The key ingredient in this series so far is: memory. Or, more precisely, memories. We see in the first episode that the memories of Citadel agents can be remotely erased. (So, obviously, this narrative takes place in the future.) The erasure makes lots of sense if you're part of an international organization of good spies (Citadel) at war with an international organization of evil spies (Manticore), because if the bad guys capture you, your top-secret information can't be tortured out of you or otherwise taken. And then we learn in the second episode that Citadel uploads and stores all the memories of their agents, and keeps them in vials which, when injected into their bodies, brings back the memories of the agent that were previously erased. This makes lots of sense, too.

It also raises a lot of questions, which may or may not be explored in the episodes ahead. For example, if Agent X's memories are injected into Agent Y, or any other human being, will that recipient suddenly have Agent X's memories? Or what happens if one person is injected with two or more sets of memories from other people? Could there be a sage somewhere with a whole collection of memories from agents gone and still present?

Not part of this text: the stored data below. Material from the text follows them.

Lemma range_scanned_ok r ph t q : 0 <= t <= tail (hdr r) -> t <= q <= head (hdr r) -> (tail (hdr r) = t -> forall z, t <= z < q -> ph !! ix z = Some (Filled z)) -> pc_ok r ph (range_scanned t q).
Proof. intros Ht Hp HF. unfold range_scanned. destruct (Z.eqb_spec q t); cbn [pc_ok]; [done|]. split_and!; [lia..|done]. Qed.
Lemma range_step_ok r ph i sp p : inv r ph -> pcs r !! i = Some p -> match p with RangeTail | RangeHead _ | RangeScan _ _ _ | RangeAgain _ | RangeCas _ _ => True | _ => False end -> leads r (range_step r i sp p).
Proof.
  intros Hi Hp Hc. pose proof (iv_pc _ _ Hi i p Hp) as Hok. pose proof (iv_tail _ _ Hi) as Ht. pose proof (iv_bound _ _ Hi) as Hb. pose proof cap_range as Hcap.
  destruct p as [| | | | | | | | | |t|t e q|t|t q| |]; try done; cbn [range_step pc_ok] in *.
  - eapply leads_goto; try done. cbn. lia.
  - eapply leads_goto; try done. cbn. split_and!; lia.
  - destruct Hok as (H1 & H2 & H3 & HF). assert (Hsc : forall P, pc_ok r ph P -> holds P = [] -> makes P = [] -> takes P = [] -> leads r (Ok (goto r i P))) by (intros P ? ? ? ?; by eapply leads_goto).
    assert (Hs : leads r (Ok (goto r i (range_scanned t q)))) by (apply Hsc; [apply range_scanned_ok; try done; lia|unfold range_scanned; by destruct (q =? t)..]).
    destruct (Z.eqb_spec q e); [done|]. destruct (slot_at r ph q Hi ltac:(lia)) as (x & f & -> & Hx & _). rewrite bind_Ok, wrap_small by (unfold in_u; lia).
    destruct (Z.eqb_spec (seq x) (q + 1)); [|done]. apply Hsc; try done. cbn. split_and!; try lia. intros He z Hz. destruct (decide (z = q)) as [->|]; [|apply HF; lia].
    apply (seq_filled r ph q x); try done; lia.
  - destruct (negb _); [by eapply leads_goto|]. eexists _, ph. split_and!; [done| |apply length_insert|cbn; lia]. by eapply inv_return.
  - destruct Hok as (H1 & H2 & HF). destruct (negb sp && (tail (hdr r) =? t)) eqn:E; [|by eapply leads_goto]. apply andb_true_iff in E as [_ E%Z.eqb_eq]. specialize (HF E). rewrite <- E in *.
    rewrite wrap_small by (unfold in_u; lia). eexists _, _. split_and!; [done| |apply length_insert|cbn; lia]. eapply inv_claim_tail; try done; cbn [holds takes]; [f_equal; lia|].
    cbn [pc_ok tail hdr set_tail]. split_and!; try lia. intros z Hz. rewrite list_lookup_fmap, HF by lia. cbn [fmap option_fmap option_map]. f_equal. apply mark_range. lia.
Qed.

Lemma store_val_ok r ph i p p' q v : inv r ph -> pcs r !! i = Some p -> q ∈ holds p -> (forall x, pc_ok (put_slot r q (mkSlot (seq x) v)) ph p') -> holds p' = holds p -> makes p' = makes p -> takes p' = takes p ->
  leads r (r ← store_val r q v; Ok (goto r i p')).
Proof.
  intros Hi Hp Hq Hok H1 H2 H3. pose proof (iv_pc _ _ Hi i p Hp) as Hpc. pose proof (held_pos r ph p q Hi Hpc Hq) as Hpos. destruct (slot_at r ph q Hi ltac:(lia)) as (x & f & Hs & Hx & _).
  unfold store_val. rewrite Hs, !bind_Ok. eexists _, ph. split_and!; [done|by eapply inv_store_val|apply length_insert|cbn; lia].
Qed.
Lemma enqueue_step_ok r ph i p : inv r ph -> pcs r !! i = Some p -> match p with EnqWrite _ _ | EnqPublish _ _ => True | _ => False end -> leads r (enqueue_step r i p).
Proof.
  intros Hi Hp Hc. pose proof (iv_pc _ _ Hi i p Hp) as Hok. pose proof (iv_bound _ _ Hi) as Hb. pose proof cap_range as Hcap. pose proof (fun q => held_pos r ph p q Hi Hok) as Hpos. destruct p as [| | | |q v|q v| | | | | | | | | |]; try done; cbn [enqueue_step pc_ok holds] in *; specialize (Hpos q ltac:(by left)).
  - eapply store_val_ok; try done; [by left|]. intros x. destruct Hok as [H1 H2]. split_and!; [done|done|]. cbn [put_slot slots]. rewrite (index_ix r ph) by (done || lia).
    destruct (iv_len _ _ Hi) as [L1 _]. by rewrite list_lookup_insert_eq by (rewrite L1; apply ix_lt).
  - destruct Hok as (H1 & H2 & H3). destruct (slot_at r ph q Hi ltac:(lia)) as (x & f & Hs & Hx & Hf & Hso). rewrite Hx in H3. injection H3 as H3. rewrite H1 in Hf. injection Hf as <-.
    destruct Hso as [Hpl Hso]. cbn in Hpl, Hso. unfold store_seq. rewrite Hs, !bind_Ok, wrap_small by (unfold in_u; lia). unfold put_slot, return_. rewrite (index_ix r ph) by (done || lia). cbn [hdr slots pcs sent log].
    eexists _, _. split_and!; [done|eapply (inv_store_seq r ph i (EnqPublish q v) Idle q x (q + 1) (Filled q)); try done|apply length_insert|cbn; lia].
    + by left.
    + split; [done|]. cbn. split_and!; try lia. by rewrite H3.
    + intros z. cbn [holds]. rewrite list_elem_of_singleton, elem_of_nil. naive_solver.
    + intros R HR. rewrite fmap_app, concat_app. cbn. rewrite <- HR. cbn. solve_Permutation.
    + intros R HR. rewrite fmap_app, concat_app. cbn. rewrite app_nil_r. done.
    + apply Forall_app. split; [exact (iv_log _ _ Hi)|]. by apply Forall_singleton.
    + by left.
Qed.

(** A consumer gives its slot back for the position one round later. *)
Lemma release_ok r ph q x : inv r ph -> slots r !! ix q = Some x -> ph !! ix q = Some (Reading q) -> u64 (q + mask (hdr r) + 1) = q + cap /\ slot_ok r (ix q) (mkSlot (q + cap) (val x)) (Free (q + cap)).
Proof.
  intros Hi Hx Hf. pose proof (iv_bound _ _ Hi). pose proof cap_range. pose proof (iv_tail _ _ Hi). destruct (iv_slot _ _ Hi _ _ _ Hx Hf) as [Hpl Hs]. cbn in Hpl, Hs. rewrite (iv_mask _ _ Hi). split.
  - rewrite wrap_small by (unfold in_u; lia). lia.
  - split; [rewrite <- (ix_cap q), ix_mod; done|]. cbn. lia.
Qed.
Lemma dequeue_step_ok r ph i p : inv r ph -> pcs r !! i = Some p -> match p with DeqRead _ | DeqClear _ _ | DeqRelease _ _ => True | _ => False end -> leads r (dequeue_step zero r i p).
Proof.
  intros Hi Hp Hc. pose proof (iv_pc _ _ Hi i p Hp) as Hok. pose proof (fun q => held_pos r ph p q Hi Hok) as Hpos. destruct p as [| | | | | |q|q out|q out| | | | | | |]; try done; cbn [dequeue_step pc_ok holds] in *; specialize (Hpos q ltac:(by left)).
  - destruct (slot_at r ph q Hi ltac:(lia)) as (x & f & -> & Hx & _). rewrite bind_Ok. destruct Hok as (H1 & v & H2 & H3). rewrite Hx in H3. injection H3 as <-. eapply leads_goto; try done. split; [done|]. by intros v [= <-].
  - eapply store_val_ok; try done. by left.
  - destruct Hok as [H1 H2]. destruct (slot_at r ph q Hi ltac:(lia)) as (x & f & Hs & Hx & _). destruct (release_ok r ph q x Hi Hx H1) as [-> Hso].
    unfold store_seq. rewrite Hs, !bind_Ok. unfold put_slot, return_. rewrite (index_ix r ph) by (done || lia). cbn [hdr slots pcs sent log].
    eexists _, _. split_and!; [done|eapply (inv_store_seq r ph i (DeqRelease q out) Idle q x (q + cap) (Free (q + cap))); try done|apply length_insert|cbn; lia].
    + by left.
    + intros z. cbn [holds]. rewrite list_elem_of_singleton, elem_of_nil. naive_solver.
    + intros R HR. rewrite fmap_app, concat_app. cbn. rewrite app_nil_r. done.
    + intros R HR. rewrite fmap_app, concat_app. cbn. rewrite <- HR. cbn. solve_Permutation.
    + apply Forall_app. split; [exact (iv_log _ _ Hi)|]. by apply Forall_singleton.
    + by left.
Qed.
Lemma drain_step_ok r ph i p : inv r ph -> pcs r !! i = Some p -> match p with DrainClear _ _ _ | DrainRelease _ _ _ => True | _ => False end -> leads r (drain_step zero r i p).
Proof.
  intros Hi Hp Hc. pose proof (iv_pc _ _ Hi i p Hp) as Hok. pose proof (iv_tail _ _ Hi) as Ht. pose proof (iv_bound _ _ Hi) as Hb. pose proof cap_range as Hcap.
  destruct p as [| | | | | | | | | | | | | |f c q|f c q]; try done; cbn [drain_step pc_ok] in *; destruct Hok as (H1 & H2 & HF).
  - rewrite wrap_small by (unfold in_u; lia). destruct (Z.eqb_spec q (f + c)) as [->|Hne].
    + eexists _, ph. split_and!; [done| |apply length_insert|cbn; lia]. eapply (inv_step r ph _ ph i _ Idle Hi Hp); cbn [return_ hdr slots pcs sent log holds makes takes]; try done; try keep Hi.
      * by intros z ?%elem_of_nil.
      * intros j z Hz. right. split; [|done]. replace (f + c - (f + c)) with 0 by lia. apply not_elem_of_nil.
      * intros R HR. rewrite fmap_app, concat_app. cbn. rewrite app_nil_r. done.
      * intros R HR. rewrite fmap_app, concat_app. cbn. rewrite <- HR. solve_Permutation.
      * apply Forall_app. split; [exact (iv_log _ _ Hi)|]. by apply Forall_singleton.
    + eapply store_val_ok; try done; [cbn; apply elem_of_seqZ; lia|]. intros x. cbn. split_and!; [lia..|]. done.
  - destruct (slot_at r ph q Hi ltac:(lia)) as (x & g & Hs & Hx & _). specialize (HF q ltac:(lia)) as Hq. destruct (release_ok r ph q x Hi Hx Hq) as [-> Hso].
    unfold store_seq. rewrite Hs, !bind_Ok, wrap_small by (unfold in_u; lia). unfold put_slot, goto. rewrite (index_ix r ph) by (done || lia). cbn [hdr slots pcs sent log].
    eexists _, _. split_and!; [done|eapply (inv_store_seq r ph i (DrainRelease f c q) (DrainClear f c (q + 1)) q x (q + cap) (Free (q + cap))); try done|apply length_insert|cbn; lia].
    + cbn. apply elem_of_seqZ. lia.
    + cbn [pc_ok]. split_and!; try lia. intros z Hz. rewrite list_lookup_insert_ne; [apply HF; lia|]. intros He. specialize (HF z ltac:(lia)) as Hz'. rewrite <- He, Hq in Hz'. injection Hz' as ->. lia.
    + intros z. cbn [holds]. rewrite !elem_of_seqZ. lia.
    + exact (iv_log _ _ Hi).
    + right. by eexists _, _, _.
Qed.

Lemma exec_ok r ph i c sp : inv r ph -> head (hdr r) + 1 + cap <= 2 ^ 63 -> (i < length (pcs r))%nat -> leads r (exec zero r i c sp).
Proof.
  intros Hi Hb Hlt. apply lookup_lt_is_Some_2 in Hlt as [p Hp]. unfold exec. rewrite Hp. cbn [deref]. rewrite bind_Ok. unfold step.
  destruct p as [|c'|c' q|c' q|q v|q v|q|q out|q out| |t|t e q|t|t q|f n q|f n q].
  - eapply leads_goto; try done; by destruct c.
  - eapply claim_step_ok; eauto.
  - eapply claim_step_ok; eauto.
  - eapply claim_step_ok; eauto.
  - by eapply enqueue_step_ok.
  - by eapply enqueue_step_ok.
  - by eapply dequeue_step_ok.
  - by eapply dequeue_step_ok.
  - by eapply dequeue_step_ok.
  - by eapply range_step_ok.
  - by eapply range_step_ok.
  - by eapply range_step_ok.
  - by eapply range_step_ok.
  - by eapply range_step_ok.
  - by eapply drain_step_ok.
  - by eapply drain_step_ok.
Qed.
Lemma run_ok sched : forall r ph, inv r ph -> head (hdr r) + Z.of_nat (length sched) + cap <= 2 ^ 63 -> Forall (fun '(i, _, _) => (i < length (pcs r))%nat) sched ->
  exists r' ph', run zero r sched = Ok r' /\ inv r' ph' /\ length (pcs r') = length (pcs r) /\ head (hdr r') <= head (hdr r) + Z.of_nat (length sched).
Proof.
  induction sched as [|[[i c] sp] sched IH]; intros r ph Hi Hb HF; cbn [run length] in *; [exists r, ph; split_and!; [done..|lia]|].
  apply list.Forall_cons in HF as [Hlt HF]. destruct (exec_ok r ph i c sp Hi ltac:(lia) Hlt) as (r1 & ph1 & -> & Hi1 & Hl1 & Hh1). rewrite bind_Ok. rewrite <- Hl1 in HF.
  destruct (IH r1 ph1 Hi1 ltac:(lia) HF) as (r2 & ph2 & -> & Hi2 & Hl2 & Hh2). exists r2, ph2. split_and!; [done|done|congruence|lia].
Qed.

But the story is just beginning, so we'll just have to see. What we do know, by the end of the second episode, is that Mason Kane and Nadia Sinh's memories were at first erased, but only Nadia has recovered hers because, well, it looks like the vial with Mason's memories was damaged and some of the vital fluid leaked out when the bad guys attacked him and Bernard (see below), but who knows, which is to say, I don't really know, because maybe there's still enough of that fluid left in the vial for Mason to at some point recover his memories? In other words, can just a droplet of memory be cultured to yield someone's full set of lost memories?

Which raises another question: is there any other way that lost memories can be recovered? Mason and Sinh both seem to have bits in their heads of who they were, which come to them in brief flashes and dreams (which I assume are longer than the flashes, who knows). And while we're at it, can memories in vials or otherwise be copied of cloned, so that we could actually have two Masons and two Nadias running around? And/or, can memories be edited, so that only some of the memories are recovered? And depending on how advanced this memory tech is, could new memories be created in the storage unit, so that when they were injected into the person, they had memories they didn't have in the first place?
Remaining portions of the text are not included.